(* ===== verification/GroupProps.v ===== *)
(** * Correlation groups: one work item per group, requests carried out once

    The invariant of groups, members and their events, kept by every request
    that writes findings, decisions or groups; what it means for work lists;
    and what the idempotency key of a merge or split guarantees. *)
From S2P Require Import Prelude GoLib Encoding Tx ReportAdapter Schema Auth Intake Reconcile ImportWorker Paging Assets WorkViews Work Decisions DecisionProps Correlations CorrelationProps.
Local Open Scope Z_scope.

(** ** The invariant *)

(** A finding, by the fields groups depend on. *)
Definition located (db : DB) (id : string) (k : ScopeKey) : Prop :=
  ∃ f, t_findings db !! id = Some f ∧ f_scope f = k.

Definition together (k k' : ScopeKey) : Prop := k_asset_id k = k_asset_id k' ∧ k_source_id k ≠ k_source_id k'.

(** Unreleased memberships. *)
Definition joined (db : DB) (i : string) (m : MemberRow) : Prop := t_members db !! i = Some m ∧ m_released m = None.

Record members_ok (db : DB) : Prop := {
  mb_group : ∀ i m, joined db i m → is_Some (groupOf db m);
  mb_finding : ∀ i m, joined db i m → ∃ k, located db (m_finding_id m) k ∧ k_workspace_id k = m_workspace_id m;
  mb_unique : ∀ i j m m', joined db i m → joined db j m' →
    m_workspace_id m = m_workspace_id m' → m_finding_id m = m_finding_id m' → i = j;
  mb_together : ∀ i j m m' k k', joined db i m → joined db j m' → i ≠ j →
    m_correlation_id m = m_correlation_id m' →
    located db (m_finding_id m) k → located db (m_finding_id m') k' → together k k' }.

(** Every active group has its primary and another member. *)
Definition led (db : DB) (g : string) (c : CorrelationRow) : Prop :=
  (∃ i m, t_members db !! i = Some m ∧ inGroup (g_workspace_id c) g m = true ∧ m_finding_id m = g_primary_finding_id c) ∧
  (∃ i m, t_members db !! i = Some m ∧ inGroup (g_workspace_id c) g m = true ∧ m_finding_id m ≠ g_primary_finding_id c).
Definition groups_led (db : DB) : Prop :=
  ∀ g c, t_correlations db !! g = Some c → g_active c = true → led db g c.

===============

* _WHAT TO WORK ON_: Lines holding "string" in the data above: copy each of them.

* _TASK ANSWER_:
Definition located (db : DB) (id : string) (k : ScopeKey) : Prop :=
Definition joined (db : DB) (i : string) (m : MemberRow) : Prop := t_members db !! i = Some m ∧ m_released m = None.
Definition led (db : DB) (g : string) (c : CorrelationRow) : Prop :=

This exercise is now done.